With that the cage door was closed and locked, the tavern keeper rang the pit bell and Yelloweye Blackfang hollered with wicked delight as he charged forward, intending to barge Frederick to the ground.

The one thing Frederick had going for him at this point was that, since his last encounter with the troll, he had spent three months in hero boot camp and a further month and a half in one of the strangest places that exists anywhere in the weave or beyond. He had learned plenty of good hero-ing tricks and had his capacity for being particularly freaked out by anything tested to its absolute limit.

Not feeling any more panicked than the original 'butterflies in tummy' he'd had now for over an hour he rolled his shoulder and hit the floor.

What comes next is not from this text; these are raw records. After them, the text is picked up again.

(* ===== verification/Isolation.v ===== *)
(** The running system with its programs held to what the hart lets them do, and the
    invariant of its memory. *)
From S2P Require Export LayoutCode BootRun Sv32.

Section isolation.
Context {E : Env} {EL : EnvLaws E}.
Implicit Types (m : Machine) (s : Sys) (p q : Process) (sp : space) (L : layout) (c : Config).

(** ** User mode *)

(** The satp value with which a process runs. *)
Definition user_satp (p : Process) : Z := usize_from_SATP (get_satp (p_pagetable p)).

(** Where an access in user mode leads, by the process's page table. *)
Definition user_access m (p : Process) (sum : bool) (k : access) (va pa : Z) : Prop :=
  is_u32 va ∧ sv32_access (m_mem m) (user_satp p) true sum k va = Some pa.

(** A step of the system in which the program of the running process is held to its page
    table: it stores bytes where the hart's translation lets it, and a trap writes its
    frame only. *)
Inductive cstep : Config → Config → Prop :=
  | cstep_kernel c c' :
      (∀ i, c_run c ≠ RunUser i) → step c c' → cstep c c'
  | cstep_store s th i p sum va pa b :
      table s !! i = Some p → user_access (s_mach s) p sum Store va pa →
      cstep (mkConfig s th (RunUser i))
        (mkConfig (set_mach (set_mem (st8 (m_mem (s_mach s)) pa b) (s_mach s)) s) th (RunUser i))
  | cstep_trap s th i p g t :
      table s !! i = Some p →
      (∀ a, ¬ in_frame (p_trapframe p) a → ld8 g a = ld8 (m_mem (s_mach s)) a) →
      cstep (mkConfig s th (RunUser i))
        (mkConfig (set_mach (trap_entry true t (set_mem g (s_mach s))) s) th RunTrap).

(** What the system can reach in this way. *)
Definition creachable c : Prop := ∃ s s', boots s ∧ image_ok PRIME ∧
  main_boot s = Done tt s' ∧ rtc cstep (boot_config s') c.

(** ** What a program reaches *)

Lemma table_entry s i p : table s !! i = Some p → entries_of s !! i = Some (unlocked p).
Proof. intros Hp. unfold entries_of. by rewrite list_lookup_fmap, Hp. Qed.

Lemma user_access_page m q sp sum k va pa :
  slot_ok m q sp → user_access m q sum k va pa →
  ∃ x perm, sp_pages sp !! page_of va = Some (x, perm) ∧ pa = x + va mod page_size ∧ frame_ok x.
Proof.
  intros Hso [Hva Hacc]. pose proof (ur_pt _ _ _ _ _ _ (so_space _ _ _ Hso)) as Hpt.
  unfold user_satp, get_satp in Hacc. destruct (uvm_pagetable (p_pagetable q)) as [rt]. cbn [root] in *.
  change (usize_from_SATP (mkSATP 1 0 (shr32 rt 12))) with (satp_of rt) in Hacc.
  destruct ((sp_pages sp ∪ sp_high sp) !! page_of va) as [[x perm]|] eqn:Hx.
  2: { by rewrite (sv32_access_none _ _ _ _ _ _ _ _ _ Hpt Hva Hx) in Hacc. }
  assert (Z.testbit perm 1 = true ∨ (Z.testbit perm 2 = false ∧ Z.testbit perm 3 = true)) as Hrwx.
  { unfold sv32_access in Hacc. rewrite (sv32_walk_rep _ _ _ _ _ _ Hpt Hva), Hx in Hacc.
    destruct (Z.testbit perm 1), (Z.testbit perm 2), (Z.testbit perm 3); auto; done. }
  rewrite (sv32_access_some _ _ _ _ _ _ _ _ _ _ _ Hpt Hva Hx Hrwx) in Hacc. case_match eqn:Hb; [|done].
  injection Hacc as <-. apply andb_true_iff in Hb as [_ Hu].
  apply lookup_union_Some_raw in Hx as [Hx|[_ Hx]].
  - exists x, perm. split_and!; [done|done|]. apply (ur_page _ _ _ _ _ _ (so_space _ _ _ Hso) _ _ Hx).
  - destruct (ur_hi _ _ _ _ _ _ (so_space _ _ _ Hso) _ _ Hx) as [_ Hp]. cbn [snd] in Hp. congruence.
Qed.

Lemma user_access_frame m q sp sum k va pa :
  slot_ok m q sp → user_access m q sum k va pa → page_of pa ∈ frames_of (sp_pages sp).
Proof.
  intros Hso (x & perm & Hp & -> & Hf)%(user_access_page m q sp); [|done].
  rewrite page_of_add; [|apply Hf|by apply Z.mod_pos_bound]. apply elem_of_frames_pages. by exists (page_of va), (x, perm).
Qed.

(** The trampoline in a process's table. *)
Lemma space_trampoline m q sp :
  slot_ok m q sp → p_pid q ≠ None → sp_pages sp !! TRAMPOLINE = None ∧
  (sp_pages sp ∪ sp_high sp) !! TRAMPOLINE = Some (trampoline, Z.lor PTE_R PTE_X).
Proof.
  intros Hso Hpid. pose proof (so_space _ _ _ Hso) as Hu. assert (sp_pages sp !! TRAMPOLINE = None) as Hno.
  { apply eq_None_not_Some. intros [x Hx]. destruct (ur_page _ _ _ _ _ _ Hu _ _ Hx) as ([_ Hlt] & _).
    destruct (ur_size _ _ _ _ _ _ Hu) as (_ & _ & Hle). by assert (TRAPFRAME < TRAMPOLINE) by done; lia. }
  split; [done|]. rewrite lookup_union_r, (so_used _ _ _ Hso Hpid) by done. unfold high.
  by rewrite lookup_insert_ne, lookup_singleton_eq.
Qed.

(** Memory is laid out as before after a store to a program's page. *)
Lemma laid_store s L i p sp sum k va pa b :
  laid (s_mach s) (entries_of s) L → table s !! i = Some p → lo_spaces L !! i = Some sp →
  user_access (s_mach s) p sum k va pa →
  let m' := set_mem (st8 (m_mem (s_mach s)) pa b) (s_mach s) in laid m' (entries_of s) L.
Proof.
  intros HL Hp Hsp Hacc m'. pose proof (table_entry _ _ _ Hp) as He. pose proof (la_slot _ _ _ HL _ _ _ He Hsp) as Hso.
  pose proof (user_access_frame _ _ _ _ _ _ _ Hso Hacc) as Hin. pose proof (laid_ok _ _ _ HL) as Hok.
  assert (page_of pa ∈ live (s_mach s)) as Hl.
  { apply (frames_live _ _ _ Hso). unfold frames, space_frames, owned. set_solver +Hin. }
  assert (∀ a, a ≠ pa → ld8 (m_mem m') a = ld8 (m_mem (s_mach s)) a) as Hm'.
  { intros a Ha. cbn. rewrite ld8_st8, decide_False; done. }
  apply (laid_rewritten (Some i) (s_mach s) (entries_of s) _ (λ a, a = pa) m' (entries_of s)); [done| |split; try done].
  - intros a ->. exists i, (unlocked p), sp. split_and!; [done..|]. by apply elem_of_union_r.
  - apply mach_ok_write_frame with (page_of pa); [done|done|]. intros a Ha. apply Hm'. congruence.
  - intros j q Hq. exists q. split; [done|apply kept_entry_refl].
Qed.
(** Nobody's frame is a page of a program. *)
Lemma user_page_not_frame s L i j p q sp a :
  laid (s_mach s) (entries_of s) L → table s !! i = Some p → table s !! j = Some q → lo_spaces L !! i = Some sp →
  page_of a ∈ frames_of (sp_pages sp) → page_of a ≠ p_trapframe q.
Proof.
  intros HL Hp Hq Hsp Hin Heq. pose proof (table_entry _ _ _ Hp) as He. pose proof (table_entry _ _ _ Hq) as Hf.
  pose proof (la_slot _ _ _ HL _ _ _ He Hsp) as Hso. destruct (laid_space _ _ _ _ _ HL Hf) as (sq & Hsq & Hsoq).
  destruct (decide (i = j)) as [->|Hne].
  - simplify_eq. pose proof (so_frame _ _ _ Hso) as H. unfold space_frames, owned in H. cbn [p_trapframe unlocked set_lock] in H.
    rewrite <- Heq in H. set_solver +H Hin.
  - pose proof (la_apart _ _ _ HL _ _ _ _ _ _ He Hf Hsp Hsq Hne) as Hd. unfold frames, space_frames, owned in Hd.
    cbn [p_trapframe unlocked set_lock] in Hd. rewrite <- Heq in Hd. set_solver +Hd Hin.
Qed.

(** The hart translates as the layout says. *)
Lemma laid_walk m m' s L st va :
  laid m (entries_of s) L → laid m' (entries_of s) L → is_u32 va →
  st = m_csr m satp ∨ (∃ j q, table s !! j = Some q ∧ st = user_satp q) →
  sv32_walk (m_mem m') st va = sv32_walk (m_mem m) st va.
Proof.
  intros HL HL' Hva [->|(j & q & Hq & ->)].
  - rewrite (la_satp _ _ _ HL). change (usize_from_SATP (mkSATP 1 0 (shr32 (lo_root L) 12))) with (satp_of (lo_root L)).
    by rewrite (sv32_walk_rep _ _ _ _ _ _ (la_kernel _ _ _ HL) Hva), (sv32_walk_rep _ _ _ _ _ _ (la_kernel _ _ _ HL') Hva).
  - pose proof (table_entry _ _ _ Hq) as He. destruct (laid_space _ _ _ _ _ HL He) as (sq & Hsq & Hso).
    pose proof (la_slot _ _ _ HL' _ _ _ He Hsq) as Hso'.
    pose proof (ur_pt _ _ _ _ _ _ (so_space _ _ _ Hso)) as H1. pose proof (ur_pt _ _ _ _ _ _ (so_space _ _ _ Hso')) as H2.
    unfold user_satp, get_satp. cbn [p_pagetable unlocked set_lock] in H1, H2. destruct (uvm_pagetable (p_pagetable q)) as [rt]. cbn [root] in *.
    change (usize_from_SATP (mkSATP 1 0 (shr32 rt 12))) with (satp_of rt).
    by rewrite (sv32_walk_rep _ _ _ _ _ _ H1 Hva), (sv32_walk_rep _ _ _ _ _ _ H2 Hva).
Qed.

(** ** The invariant *)

(** What is saved is well formed. *)
Definition config_saved c : Prop := threads_saved (c_threads c) ∧ place_ok (c_run c).

(** A reachable configuration with its abstract state and its layout. *)
Record sound c (a : astate) L : Prop := {
  so_repr : represents c a;
  so_reach : areachable a;
  so_laid : laid (s_mach (c_sys c)) (entries_of (c_sys c)) L;
  so_saved : config_saved c;
}.

Lemma represents_settled c a : represents c a → settled (c_sys c).
Proof.
  intros Hr. destruct (represents_control _ _ Hr) as (d & pv & fr & held & Hk & Hd).
  exists d, pv, (a_run a), (a_procs a), fr, held, false, (a_next a). split; [|done].
  destruct (c_run c); destruct Hd as [-> _]; done.
Qed.
Lemma represents_cur c a : represents c a → current (m_cpu (s_mach (c_sys c))) = a_run a.
Proof. intros Hr. destruct (represents_control _ _ Hr) as (d & pv & fr & held & Hk & _). apply Hk. Qed.

(** The process at work in a configuration. *)
Definition worker c : option nat := current (m_cpu (s_mach (c_sys c))).

Lemma written_trap X g user t m :
  (∀ a, ¬ X a → ld8 g a = ld8 (m_mem m) a) → written X m (trap_entry user t (set_mem g m)).
Proof.
  intros Hg. split; [done| | |exact Hg]; cbn [trap_entry m_csr set_csr set_mem].
  - by rewrite !csr_set_ne by done.
  - intros Hu. rewrite !csr_set_ne, csr_set_eq by done. unfold trap_sstatus.
    apply is_u32_lor; [by apply is_u32_land_l|]. apply is_u32_lor; by case_match.
Qed.

Lemma trap_same user t s : trap_entry user t (s_mach s) = trap_entry user t (set_mem (m_mem (s_mach s)) (s_mach s)).
Proof. by destruct s as [[] ? ? ?]. Qed.

(** Kernel code that keeps the hart, or gives it up. *)
Lemma goto_lays fuel regs s th r a L r' s' :
  image_ok INIT → image_ok PRIME → sound (mkConfig s th r) a L → code fuel regs th r s = Done (Goto r') s' →
  settled s' → evolves (a_run a) s L s' ∧ place_ok r'.
Proof.
  intros HI HP [Hr Ha HL [Hth Hpl]] Hcode Hset.
  pose proof (code_lays fuel regs th r a s L HI HP Hr (areachable_inv _ Ha) HL Hth Hpl) as H.
  rewrite wlp_unfold in H. destruct (H _ _ Hcode) as [Hev Hs]. by split; [apply Hev|].
Qed.

Lemma switch_lays fuel regs s th r a L i res s1 out s2 :
  image_ok INIT → image_ok PRIME → sound (mkConfig s th r) a L → code fuel regs th r s = Done (Switch i res) s1 →
  (save_context i out;; scheduler_return i) s1 = Done tt s2 → settled s2 →
  evolves (a_run a) s L s2 ∧ saved_ok res.
Proof.
  intros HI HP [Hr Ha HL [Hth Hpl]] Hcode Hsw Hset. pose proof (areachable_inv _ Ha) as Hinv.
  pose proof (code_lays fuel regs th r a s L HI HP Hr Hinv HL Hth Hpl) as H. rewrite wlp_unfold in H.
  destruct (H _ _ Hcode) as [Hev Hs]. split; [|done].
  pose proof (wpd_code fuel regs _ _ _ _ Hr Hinv) as Hp. eapply wpd_done in Hp; [|exact Hcode].
  destruct Hp as (Hrun & pv & ps' & fr' & n' & Hk & _). eapply evolves_trans.
  { apply Hev. eapply (kst_settled s1 1); [done|exact Hk]. }
  intros L1 HL1. eapply touch_evolves; [exact HL1| |exact Hset].
  assert (Touch (a_run a) (work_area (a_run a) (entries_of s1) L1) (save_context i out;; scheduler_return i)) as Ht.
  { rewrite Hrun. apply touch_bind; [apply touch_save_context|intros _; apply touch_scheduler_return]. }
  eapply Ht; [by eapply work_area_framed|exact Hsw].
Qed.

(** A change of memory inside the work area, by the hart. *)
Lemma hart_lays s th r a L m' :
  sound (mkConfig s th r) a L → written (work_area (a_run a) (entries_of s) L) (s_mach s) m' →
  settled (set_mach m' s) → evolves (a_run a) s L (set_mach m' s).
Proof. intros [_ _ HL _] Hw Hset. eapply touch_evolves; [exact HL|by apply touch_same|done]. Qed.

(** What a step makes of the abstract state. *)
Lemma cstep_refines c c' a : represents c a → areachable a → cstep c c' → ∃ a', represents c' a' ∧ areachable a'.
Proof.
  intros Hr Ha Hstep. assert (step c c' → ∃ a', represents c' a' ∧ areachable a') as Hst.
  { intros H. eapply represents_rtc; [exact Hr|exact Ha|by apply rtc_once]. }
  destruct Hstep as [c c' _ H|s th i p sum va pa b Hp Hacc|s th i p g t Hp Hg].
  - by apply Hst.
  - exists a. split; [|done]. destruct Hr as (fr & Hth & Hrun & pv & Hk). exists fr. split; [done|]. split; [done|].
    exists pv. eapply kst_mach; [exact Hk| |apply Hk|apply Hk]. by destruct (ks_depth _ _ _ _ _ _ _ _ _ Hk).
  - apply Hst, step_user.
Qed.

Lemma user_run s th i a : represents (mkConfig s th (RunUser i)) a → a_run a = Some i.
Proof. by intros (fr & _ & Hrun & _). Qed.

(** Every step keeps the invariant and changes what belongs to the process at work. *)
Lemma cstep_lays c c' a L :
  image_ok INIT → image_ok PRIME → sound c a L → cstep c c' →
  evolves (worker c) (c_sys c) L (c_sys c') ∧ config_saved c'.
Proof.
  intros HI HP Hs Hstep. pose proof Hs as [Hr Ha HL [Hth Hpl]].
  destruct (cstep_refines _ _ _ Hr Ha Hstep) as (a' & Hr' & Ha').
  pose proof (represents_settled _ _ Hr') as Hset. unfold worker. rewrite (represents_cur _ _ Hr).
  destruct Hstep as [c c' Hnu H|s th i p sum va pa b Hp Hacc|s th i p g t Hp Hg].
  - destruct H as [fuel regs s s' th r r' Hcode|fuel regs s s1 s2 th r i res out Hcode Hout Hsw
      |s th i m t|s th r t Hint Hsie]; cbn [c_sys c_threads] in *.
    + destruct (goto_lays _ _ _ _ _ _ _ _ _ HI HP Hs Hcode Hset) as [Hev Hpl']. done.
    + destruct (switch_lays _ _ _ _ _ _ _ _ _ _ _ _ HI HP Hs Hcode Hsw Hset) as [Hev Hsv]. split; [done|]. split; [|done].
      cbn [c_threads]. intros j x [[_ <-]|[_ Hj]]%lookup_insert_Some; [done|by eapply Hth].
    + by destruct (Hnu i).
    + split; [|done]. eapply hart_lays; [exact Hs| |done]. rewrite trap_same. by apply written_trap.
  - split; [|done]. eapply hart_lays; [exact Hs| |done]. split; try done. intros x Hx. cbn [m_mem set_mem].
    rewrite ld8_st8. case_decide; [|done]. subst x. destruct Hx. cbn [c_sys] in HL. rewrite (user_run _ _ _ _ Hr).
    pose proof (table_entry _ _ _ Hp) as He. destruct (laid_space _ _ _ _ _ HL He) as (sp & Hsp & Hso).
    exists i, (unlocked p), sp. split_and!; [done..|]. apply elem_of_union_r. by eapply user_access_frame.
  - split; [|done]. eapply hart_lays; [exact Hs| |done]. apply written_trap. intros x Hx. apply Hg. intros Hin. apply Hx.
    rewrite (user_run _ _ _ _ Hr). eapply (work_area_framed (Some i)); [exact HL|done|exact Hp|exact Hin].
Qed.

Lemma cstep_sound c c' a L :
  image_ok INIT → image_ok PRIME → sound c a L → cstep c c' → ∃ a' L', sound c' a' L' ∧
    isolated (worker c) (s_mach (c_sys c)) (entries_of (c_sys c)) L (s_mach (c_sys c')) (entries_of (c_sys c')) L'.
Proof.
  intros HI HP Hs Hstep. destruct (cstep_lays _ _ _ _ HI HP Hs Hstep) as [(L' & HL' & Hiso) Hth].
  destruct (cstep_refines _ _ _ (so_repr _ _ _ Hs) (so_reach _ _ _ Hs) Hstep) as (a' & Hr' & Ha').
  exists a', L'. by split.
Qed.

(** The kernel's own map: its four stacks, each above a page that is not mapped. *)
Definition stacks_mapped L : Prop :=
  kstacks 4 (lo_map L) ∧ ∀ i, 0 ≤ i < 4 → lo_map L !! (kstack_at i - page_size) = None.

Lemma creachable_sound c : creachable c → image_ok INIT ∧ image_ok PRIME ∧ ∃ a L, sound c a L ∧ stacks_mapped L.
Proof.
  intros (s & s' & Hb & HP & Hboot & Hsteps). pose proof (bs_image _ Hb) as HI. split; [done|]. split; [done|].
  assert (wpd main_boot (λ _ s', represents (boot_config s') a_initial) s) as Hr by (apply wpd_main_boot; [apply Hb|done]).
  eapply wpd_done in Hr; [|exact Hboot].
  assert (booted s') as [(L & HL & Hst) _ _ _].
  { pose proof (main_boot_booted s Hb) as Hm. unfold wpo in Hm. by rewrite Hboot in Hm. }
  assert (∃ a L, sound (boot_config s') a L ∧ stacks_mapped L) as H0.
  { exists a_initial, L. split; [|done]. split; [done|constructor|done|by split; [intros i r|]]. }
  clear -HI HP H0 Hsteps. induction Hsteps as [c|c1 c2 c3 H12 _ IH]; [done|]. apply IH.
  destruct H0 as (a & L & Hs & Hst). destruct (cstep_sound _ _ _ _ HI HP Hs H12) as (a' & L' & Hs' & Hiso).
  exists a', L'. split; [done|]. destruct (io_kernel _ _ _ _ _ _ _ Hiso) as (_ & _ & Hm). unfold stacks_mapped. by rewrite Hm.
Qed.
End isolation.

Frederick tumbled to one side of the monster as it barreled past the point where Frederick had been a second previously.

The troll let out a cry of surprise as it ran straight into the stout metal bars at the edge of the cage. The troll bounced off the bars and almost fell backwards into the centre of the ring.

Excellent first move, Frederick thought as he spun to face his monstrous adversary, now, how to finish this off without dying, and without any kind of weapon?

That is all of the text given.